He is the longest-serving Italian Prime Minister of the post-war era. He has been Prime Minister on three separate occasions, surviving seemingly-fatal political defeats to return and to triumph. For the Italian Left, he is Margaret Thatcher and Count Dracula, Margaret Thatcher and the Joker rolled into one. They’ve defeated him time and time again, and still he comes back. How does the man they call Il Cavaliere – “The Knight” – do it? And more importantly, can he do it again?
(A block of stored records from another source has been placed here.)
(** ** Mul *)

(** C7: [Mul] stores the sign [x.sign XOR y.sign] and the product of the
    magnitudes truncated to [cap] announced bits; a negative [cap] stands
    for the sum of the announced sizes of [x] and [y], which is then the
    announced size of the result, and the magnitude is the exact product
    whenever the product needs no more bits than that sum. *)
Theorem Mul_sign_magnitude (z x y : Int.t) (cap : Z) :
  let out := Int.Mul z x y cap in
  let p := (Nat.value (Int.abs x) * Nat.value (Int.abs y))%N in
  let total := Nat.announced (Int.abs x) + Nat.announced (Int.abs y) in
  Int.sign out = Z.lxor (Int.sign x) (Int.sign y) /\
  (0 <= cap ->
   Nat.value (Int.abs out) = (p mod 2 ^ Z.to_N cap)%N /\
   Nat.announced (Int.abs out) = cap) /\
  (cap < 0 ->
   Nat.announced (Int.abs out) = total /\
   Nat.value (Int.abs out) = (p mod 2 ^ Z.to_N total)%N /\
   (Z.of_N (N.size p) <= total -> Nat.value (Int.abs out) = p)).
Proof.
  intros out p total. subst out.
  unfold Int.Mul, Nat.Mul, Nat.truncate.
  cbn [Int.sign Int.abs Int.set_sign Int.set_abs Nat.value Nat.announced].
  fold p total.
  split; [reflexivity |]. split; intros Hcap.
  - destruct (Z.ltb_spec cap 0); [lia |]. split; reflexivity.
  - destruct (Z.ltb_spec cap 0); [| lia].
    split; [reflexivity |]. split; [reflexivity |].
    intros Hfit. apply N.mod_small.
    apply N.lt_le_trans with (m := (2 ^ N.size p)%N).
    + apply N.size_gt.
    + apply N.pow_le_mono_r; [discriminate | lia].
Qed.

(** An instance: [(-6) * (-7)] with the default capacity. *)
Lemma Mul_sign_magnitude_witness :
  -1 < 0 /\
  Int.Mul Int.zero (int_of 1 6) (int_of 1 7) (-1) = Int.mk 0 (Nat.mk 42 128) /\
  Nat.announced (Int.abs (Int.Mul Int.zero (int_of 1 6) (int_of 1 7) (-1)))
  = 64 + 64.
Proof.
  assert (Hc : -1 < 0) by reflexivity.
  split; [exact Hc |]. split; [reflexivity |].
  exact (proj1 (proj2 (proj2 (Mul_sign_magnitude
                                Int.zero (int_of 1 6) (int_of 1 7) (-1)))
                  Hc)).
Defined.

(** The sign rule on well-formed signs: positive exactly when they agree. *)
Lemma Mul_sign_rule (z x y : Int.t) (cap : Z) :
  is_choice (Int.sign x) -> is_choice (Int.sign y) ->
  Int.sign (Int.Mul z x y cap) =
  (if Int.sign x =? Int.sign y then 0 else 1).
Proof.
  unfold Int.Mul. cbn [Int.sign Int.set_sign Int.set_abs].
  intros [-> | ->] [-> | ->]; reflexivity.
Qed.

(** ** Construction *)

(** C8: [SetBytes] and [SetUint64] store the sign 0, so the Int they build
    is nonnegative whatever the input. *)
Theorem Set_nonnegative (z : Int.t) (data : list byte) (x : N) :
  Int.sign (Int.SetBytes z data) = 0 /\
  0 <= Int.to_Z (Int.SetBytes z data) /\
  Int.sign (Int.SetUint64 z x) = 0 /\
  0 <= Int.to_Z (Int.SetUint64 z x).
Proof.
  assert (Hb : Int.sign (Int.SetBytes z data) = 0) by reflexivity.
  assert (Hu : Int.sign (Int.SetUint64 z x) = 0) by reflexivity.
  rewrite (to_Z_positive _ Hb), (to_Z_positive _ Hu).
  repeat split; apply N2Z.is_nonneg.
Qed.

(** * Further properties of the Int layer *)

(** ** Well-formed signs are kept *)

Lemma is_choice_b2z (b : bool) : is_choice (Z.b2z b).
Proof. destruct b; [right | left]; reflexivity. Qed.

Lemma is_choice_lxor (a b : Choice) :
  is_choice a -> is_choice b -> is_choice (Z.lxor a b).
Proof. intros [-> | ->] [-> | ->]; cbv; auto. Qed.



(** X2: the masks returned by [Eq] and [CheckInRange] are 0 or 1; for [Eq] the
    two signs must be, for [CheckInRange] nothing is asked, not even of the
    modulus. *)
Theorem masks_are_choices (z x : Int.t) (m : Nat.Modulus) :
  (is_choice (Int.sign z) -> is_choice (Int.sign x) ->
   is_choice (Int.Eq z x)) /\
  is_choice (Int.CheckInRange z m).
Proof.
  split.
  - intros Hz Hx. rewrite (Eq_bool z x Hz Hx). apply is_choice_b2z.
  - unfold Int.CheckInRange, Nat.CmpMod, Nat.Cmp, choice_of_bool.
    destruct (Nat.value (Int.abs z) <? Nat.modulus m)%N;
      destruct (Nat.value (Nat.ModNeg Nat.zero (Int.abs z) m)
                <? Nat.value (Int.abs z))%N; cbv; auto.
Qed.

(** An instance: [+2] against [-3]. *)
Lemma masks_are_choices_witness :
  is_choice 0 /\ is_choice 1 /\ is_choice (Int.Eq (int_of 0 2) (int_of 1 3)).
Proof.
  assert (H1 : is_choice 1) by (right; reflexivity).
  assert (H0 : is_choice 0) by (left; reflexivity).
  split; [exact H0 |]. split; [exact H1 |].
  exact (proj1 (masks_are_choices (int_of 0 2) (int_of 1 3) (mod_of 7))
           H0 H1).
Defined.

(** ** Neg and Abs on values *)

(** X3: [Neg] negates the denoted integer. *)
Theorem Neg_to_Z (z x : Int.t) :
  is_choice (Int.sign x) -> Int.to_Z (Int.Neg z x) = - Int.to_Z x.
Proof.
  intros [H | H].
  - rewrite (to_Z_positive x H), to_Z_negative; [reflexivity |].
    unfold Int.Neg; cbn [Int.sign Int.set_sign Int.set_abs]. rewrite H.
    reflexivity.
  - rewrite (to_Z_negative x H), to_Z_positive.
    + rewrite Z.opp_involutive. reflexivity.
    + unfold Int.Neg; cbn [Int.sign Int.set_sign Int.set_abs]. rewrite H.
      reflexivity.
Qed.

(** An instance: negating [-3]. *)
Lemma Neg_to_Z_witness :
  is_choice 1 /\ Int.to_Z (Int.Neg Int.zero (int_of 1 3)) = - (-3).
Proof.
  assert (H1 : is_choice 1) by (right; reflexivity).
  split; [exact H1 |]. exact (Neg_to_Z Int.zero (int_of 1 3) H1).
Defined.

(** X4: [Abs] is the absolute value of the denoted integer, and [Neg] does not
    change it. *)
Theorem Abs_to_Z (z x : Int.t) :
  is_choice (Int.sign x) ->
  Z.of_N (Nat.value (Int.Abs x)) = Z.abs (Int.to_Z x) /\
  Int.Abs (Int.Neg z x) = Int.Abs x.
Proof.
  intros Hs. split; [| reflexivity].
  unfold Int.Abs, Nat.SetNat. destruct Hs as [H | H].
  - rewrite (to_Z_positive x H). symmetry. apply Z.abs_eq, N2Z.is_nonneg.
  - rewrite (to_Z_negative x H), Z.abs_opp. symmetry.
    apply Z.abs_eq, N2Z.is_nonneg.
Qed.

(** An instance: the absolute value of [-3]. *)
Lemma Abs_to_Z_witness :
  is_choice 1 /\ Z.of_N (Nat.value (Int.Abs (int_of 1 3))) = Z.abs (-3).
Proof.
  assert (H1 : is_choice 1) by (right; reflexivity).
  split; [exact H1 |]. exact (proj1 (Abs_to_Z Int.zero (int_of 1 3) H1)).
Defined.

(** ** Eq as an equivalence *)

(** X5: [Eq] is reflexive for every sign word, and transitive on Ints whose
    signs are 0 or 1. *)
Theorem Eq_equivalence :
  (forall z : Int.t, Int.Eq z z = 1) /\
  (forall x y z : Int.t,
      is_choice (Int.sign x) -> is_choice (Int.sign y) ->
      is_choice (Int.sign z) ->
      Int.Eq x y = 1 -> Int.Eq y z = 1 -> Int.Eq x z = 1).
Proof.
  split.
  - intros z. unfold Int.Eq, Nat.EqZero, Nat.Eq, choice_of_bool.
    rewrite Z.lxor_assoc, Z.lxor_nilpotent, N.eqb_refl.
    destruct (Nat.value (Int.abs z) =? 0)%N; reflexivity.
  - intros x y z Hx Hy Hz.
    rewrite (Eq_bool x y Hx Hy), (Eq_bool y z Hy Hz), (Eq_bool x z Hx Hz).
    destruct (N.eqb_spec (Nat.value (Int.abs x)) (Nat.value (Int.abs y)))
      as [E | E]; [| rewrite andb_false_r; discriminate].
    destruct (N.eqb_spec (Nat.value (Int.abs y)) (Nat.value (Int.abs z)))
      as [F | F]; [| rewrite andb_false_r; discriminate].
    rewrite <- E in F. rewrite <- E.
    destruct (N.eqb_spec (Nat.value (Int.abs x)) (Nat.value (Int.abs z)))
      as [G | G]; [| contradiction].
    destruct (N.eqb_spec (Nat.value (Int.abs x)) 0) as [Z0 | Z0];
      [intros; reflexivity |].
    destruct Hx as [-> | ->], Hy as [-> | ->], Hz as [-> | ->];
      cbn; intros; try reflexivity; discriminate.
Qed.
(** * train_cifar.py: metrics, network shapes, run-directory naming and the
      training loop of the CIFAR-10 lab script

    A shallow embedding of [lab-5-transformers/lab5-code/train_cifar.py].

    Conventions of the embedding.
    - Python integers are [Z] (or [nat] for lengths and counters that only
      count up from zero); [%] is [Z.modulo], which like Python's takes the
      sign of the divisor; a zero divisor raises [ZeroDivisionError].
    - Floating-point values are idealised: a finite value is an exact
      rational kept in lowest terms, next to the IEEE special values
      [+inf], [-inf] and [nan] that numpy's division produces.  The counts
      handled by the metric functions are integers, for which float64
      arithmetic is exact below 2^53.
    - An exception is a value of [exn]; fallible pure code returns
      [result], stateful code runs in the state-and-exception monad [M]. *)

From Stdlib Require Import ZArith QArith Qreduction String List Lia DecimalString.
From stdpp Require Import base list sorting strings.

Open Scope Z_scope.

(* ================================================================== *)
(** ** Exceptions and results *)

Inductive exn : Type :=
  | AssertionError
  | ZeroDivisionError
  | IndexError
  | RuntimeError
  | ValueError.

Inductive result (A : Type) : Type :=
  | Ok (a : A)
  | Raise (e : exn).
Arguments Ok {A} a.
Arguments Raise {A} e.

Definition rbind {A B : Type} (r : result A) (k : A -> result B) : result B :=
  match r with
  | Ok a => k a
  | Raise e => Raise e
  end.

Notation "'let?' x := r 'in' k" := (rbind r (fun x => k))
  (at level 10, x name, r at level 100, k at level 200).

(* ================================================================== *)
(** ** Idealised floating point *)

Inductive float : Type :=
  | Fin (q : Q)
  | PInf
  | NInf
  | NaN.

Definition Qlt_bool (a b : Q) : bool := negb (Qle_bool b a).

Definition float_of_Z (z : Z) : float := Fin (inject_Z z).
Definition float_of_nat (n : nat) : float := float_of_Z (Z.of_nat n).

(** Addition of floats.  On finite values it is exact: the rounding of
    float64 is not modelled. *)
Definition float_add (x y : float) : float :=
  match x, y with
  | NaN, _ | _, NaN => NaN
  | Fin a, Fin b => Fin (Qred (a + b))
  | PInf, NInf | NInf, PInf => NaN
  | PInf, _ | _, PInf => PInf
  | NInf, _ | _, NInf => NInf
  end.

(** IEEE division as numpy performs it: no exception, [0/0 = nan] and
    [x/0 = ±inf]. *)
Definition np_true_divide (x y : float) : float :=
  match x, y with
  | NaN, _ | _, NaN => NaN
  | Fin a, Fin b =>
      if Qeq_bool b 0 then
        if Qeq_bool a 0 then NaN else if Qlt_bool a 0 then NInf else PInf
      else Fin (Qred (a / b))
  | Fin _, (PInf | NInf) => Fin 0
  | PInf, Fin b => if Qlt_bool b 0 then NInf else PInf
  | NInf, Fin b => if Qlt_bool b 0 then PInf else NInf
  | (PInf | NInf), (PInf | NInf) => NaN
  end.

(** Python's [float / int]: a zero divisor raises. *)
Definition py_truediv (x : float) (n : Z) : result float :=
  if n =? 0 then Raise ZeroDivisionError
  else Ok (np_true_divide x (float_of_Z n)).

(** Python's [a % b] on integers. *)
Definition py_mod (a b : Z) : result Z :=
  if b =? 0 then Raise ZeroDivisionError else Ok (a mod b).

(** [ndarray.sum()] of a boolean array: the number of [True] entries. *)
Definition np_sum_bool (bs : list bool) : nat :=
  sum_list ((fun b : bool => if b then 1%nat else 0%nat) <$> bs).

(** [ndarray.sum()] of a float array. *)
Definition np_sum (xs : list float) : float :=
  foldl float_add (Fin 0) xs.

(* ================================================================== *)
(** ** Metrics utilities *)

(** [compute_accuracy] (lines 359-368). *)
Definition compute_accuracy (labels preds : list Z) : result float :=
  if negb (length labels =? length preds)%nat then Raise AssertionError
  else
    py_truediv (float_of_nat (np_sum_bool (zip_with Z.eqb labels preds)))
               (Z.of_nat (length labels)).

(** Positions at which label and prediction agree, as the specification
    words it. *)
Definition equal_positions (labels preds : list Z) : list nat :=
  filter (fun i => labels !! i = preds !! i) (seq 0 (length labels)).

(** [np.unique]: the sorted distinct values of an array. *)
Definition np_unique (xs : list Z) : list Z :=
  merge_sort Z.le (remove_dups xs).

(** Indexing a 1-D array of length [n] with an integer: a negative index
    counts from the end, anything outside [-n, n) raises [IndexError]. *)
Definition np_index (n : nat) (i : Z) : result nat :=
  if (0 <=? i) && (i <? Z.of_nat n) then Ok (Z.to_nat i)
  else if (- Z.of_nat n <=? i) && (i <? 0) then Ok (Z.to_nat (i + Z.of_nat n))
  else Raise IndexError.

(** [a[i] += 1] on an array of counts. *)
Definition np_incr (a : list nat) (i : Z) : result (list nat) :=
  let? j := np_index (length a) i in Ok (alter S j a).

(** The loop of [compute_per_class_accuracy] (lines 377-380), over the
    pairs [(labels[i], preds[i])] in index order; the state is the pair of
    arrays [(classes, f_v)]. *)
Fixpoint per_class_loop (lps : list (Z * Z)) (classes f_v : list nat)
  : result (list nat * list nat) :=
  match lps with
  | [] => Ok (classes, f_v)
  | (l, p) :: rest =>
      let? f_v' := np_incr f_v l in
      let? classes' := (if l =? p then np_incr classes l else Ok classes) in
      per_class_loop rest classes' f_v'
  end.

(** [compute_per_class_accuracy] (lines 371-381). *)
Definition compute_per_class_accuracy (labels preds : list Z) : result (list float) :=
  if negb (length labels =? length preds)%nat then Raise AssertionError
  else
    let classes := replicate (length (np_unique labels)) 0%nat in
    let f_v := replicate (length classes) 0%nat in
    let? r := per_class_loop (zip labels preds) classes f_v in
    Ok (zip_with (fun c t => np_true_divide (float_of_nat c) (float_of_nat t))
                 r.1 r.2).

(** The specification's words: the examples of class [c], those of them
    that are predicted correctly, and the fraction of the two. *)
Definition class_total (c : Z) (labels : list Z) : nat :=
  length (filter (fun l => l = c) labels).

Definition class_correct (c : Z) (labels preds : list Z) : nat :=
  length (filter (fun lp : Z * Z => lp.1 = c /\ lp.2 = c) (zip labels preds)).

Definition fraction (num den : nat) : float :=
  Fin (Qred (Z.of_nat num # Pos.of_nat den)).

Definition class_fraction (labels preds : list Z) (c : nat) : float :=
  fraction (class_correct (Z.of_nat c) labels preds)
           (class_total (Z.of_nat c) labels).

(** [accuracy.sum() / len(accuracy)] (line 348): the unweighted mean of an
    array of per-class accuracies, with the exact sum and quotient of
    [float_add] and [np_true_divide] in place of the rounded ones. *)
Definition mean_accuracy (accuracy : list float) : float :=
  np_true_divide (np_sum accuracy) (float_of_nat (length accuracy)).

(* ================================================================== *)
(** ** The network, at the level of tensor shapes

    Tensor values are not modelled: a tensor is its shape, and each layer
    is the function from input shape to output shape that the library
    documents for it, failing where the library rejects the input. *)

Definition Shape : Type := list nat.

Record ImageShape : Type := {
  height : nat;
  width : nat;
  channels : nat
}.

(** [nn.Conv2d], stride 1 and dilation 1.  Its forward pass rejects an
    input whose channel count differs from [in_channels], and an input
    without channels even when [in_channels] is 0. *)
Record Conv2d : Type := {
  in_channels : nat;
  out_channels : nat;
  conv_kernel_size : nat * nat;
  conv_padding : nat * nat
}.

Record BatchNorm : Type := { num_features : nat }.

(** [nn.MaxPool2d], no padding, floor rounding. *)
Record MaxPool2d : Type := {
  pool_kernel_size : nat * nat;
  pool_stride : nat * nat
}.

Record Linear : Type := {
  in_features : nat;
  out_features : nat
}.

Record Dropout : Type := { dropout_p : Q }.

Definition conv_out (size pad kernel : nat) : result nat :=
  if (kernel <=? size + 2 * pad)%nat
  then Ok (size + 2 * pad - kernel + 1)%nat
  else Raise RuntimeError.

Definition Conv2d_forward (c : Conv2d) (x : Shape) : result Shape :=
  match x with
  | [n; ch; h; w] =>
      if negb (ch =? in_channels c)%nat || (ch =? 0)%nat then Raise RuntimeError
      else
        let? h' := conv_out h (conv_padding c).1 (conv_kernel_size c).1 in
        let? w' := conv_out w (conv_padding c).2 (conv_kernel_size c).2 in
        Ok [n; out_channels c; h'; w']
  | [ch; h; w] =>
      if negb (ch =? in_channels c)%nat || (ch =? 0)%nat then Raise RuntimeError
      else
        let? h' := conv_out h (conv_padding c).1 (conv_kernel_size c).1 in
        let? w' := conv_out w (conv_padding c).2 (conv_kernel_size c).2 in
        Ok [out_channels c; h'; w']
  | _ => Raise RuntimeError
  end.

(** [nn.BatchNorm2d]: the shape is kept; in training mode a batch with a
    single value per channel is rejected. *)
Definition BatchNorm2d_forward (b : BatchNorm) (training : bool) (x : Shape)
  : result Shape :=
  match x with
  | [n; ch; h; w] =>
      if negb (ch =? num_features b)%nat then Raise RuntimeError
      else if training && (n * (h * w) =? 1)%nat then Raise ValueError
      else Ok x
  | _ => Raise ValueError
  end.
Berlusconi launched his career in a time of national crisis. The Tangentopoli – “Bribesville” – scandal implicated virtually every senior politician in a network of bribery and corruption. The former Socialist Prime Minister, Bettino Craxi, emigrated to Tunisia to avoid charges. It destroyed the Christian Democratic Party, which had dominated Italian politics since the end of the Second World War. The charismatic media mogul – and owner of the European giants AC Milan – was able to depict himself as a national saviour, at the head of his new party Forza Italia – named for the football chant – and swept a tide of anti-politics sentiment to power.
The reality, however, of Berlusconi’s decision to enter politics, was far more sordid. He wasn’t looking to save the nation – he wanted to save his businesses from the threat of left-wing regulation. His first stint in politics was enough to do that, but it also alerted the Italian justice system to his own involvement in Tangentopoli. A conviction foundered due to the statute of limitations, but corruption allegations and prosecutions have dogged him ever since. When his first government collapsed – the original Forza was far more heterodox than the centre-right movement it would birth – and he was defeated by Romano Prodi, he looked finished.
But if you own one of the country’s most popular football clubs and a large chunk of the media, you are never quite defeated, and unlike the Italian Left, Berlusconi had no problem cosying up to the Catholic Church. A combination of an aggressive media, a sure touch on the campaign trail, and some eye-catching signings for AC Milan – Silvio has never been shy of using the Rossoneri as an electoral ploy – made him an irresistible candidate in 2001, and he was back again. The song remained the same – cronyism, crude alliances with the hard and far right, social conservatism and a casual acceptance of corruption and tax evasion – but to Berlusconi’s credit, he was able to take his government to a full-five-year term. He was once again defeated by Prodi, but his departing government had slipped the new administration a poison pill. Changes to the Senate’s electoral system that weakened the incoming Democrats and made a second election – which Berlusconi won – all but inevitable.
Berlusconi’s success is a combination of talent – he has the raw ability and charisma to fight and win elections, to get away with posing as a guardian of public morality, to hold together broad coalitions – and a powerful network of influence. But even that wasn’t enough, and at the fall of his government, he really looked to be finished, deserted by his allies in both the Lega Nord – a populist party from the prosperous North – and on his own right-flank, from the former neo-fascist and Berlusconi protégée Gianfranco Fini. By the time that the Eurozone crisis was making itself felt in Italy, he had effectively lost his majority. Small wonder that he was turfed out in favour of Mario Monti’s technocratic administration.
Berlusconi has been left for dead before, but this time feels different. He’s older, more personally tainted – his divorce from his wife, Veronica Lario, has also put his relationship with the Catholic Church in jeopardy – has fewer allies outside his own outfit, the Freedom Party – born out of Forza’s ashes – and discredited against an Italian Left that looks to be in better shape than in times past. He can’t even use AC Milan as an electoral prop – they look set to lose two of their greatest stars, the striker Zlatan Ibrahimovic and the centre-half Thiago Silva, to the oil-rich Paris Saint Germain – not anymore. The election of 2013 looks like an election too far.
Except, except…they said that in 1996. They said that in 2006.
And yet, Silvio survived.
This Week’s European Talking Points
- To briss or not to briss? Germany is divided over whether or not circumsion is acceptable or not. A court in Cologne has ruled against the practice, sparking a near-existential crisis. Legislation is expected to provide for legal circumsion, but don’t rule out a battle in the highest courts.
- Oh, Valerie! Francois Hollande used his Bastille Day speech to ‘clarify’ Mme. Trierwaller’s role. She will not serve as an official First Lady and will continue as a journalist…except “when protocol demands otherwise”. Eh? France’s GALA magazine – Hello! with a beret – has suggested that the two will formally split in the autumn.
- In Spain, hundreds of people are demanding an official enquiry into the now-abandoned practice of ‘baby-snatching’. Franco’s regime allowed for Socialist families to have their children taken, and the practice continued well past the end of the regime, with ‘baby-snatching’ occurring in hospitals until the ‘90s. This enquiry could reveal all manner of skeletons.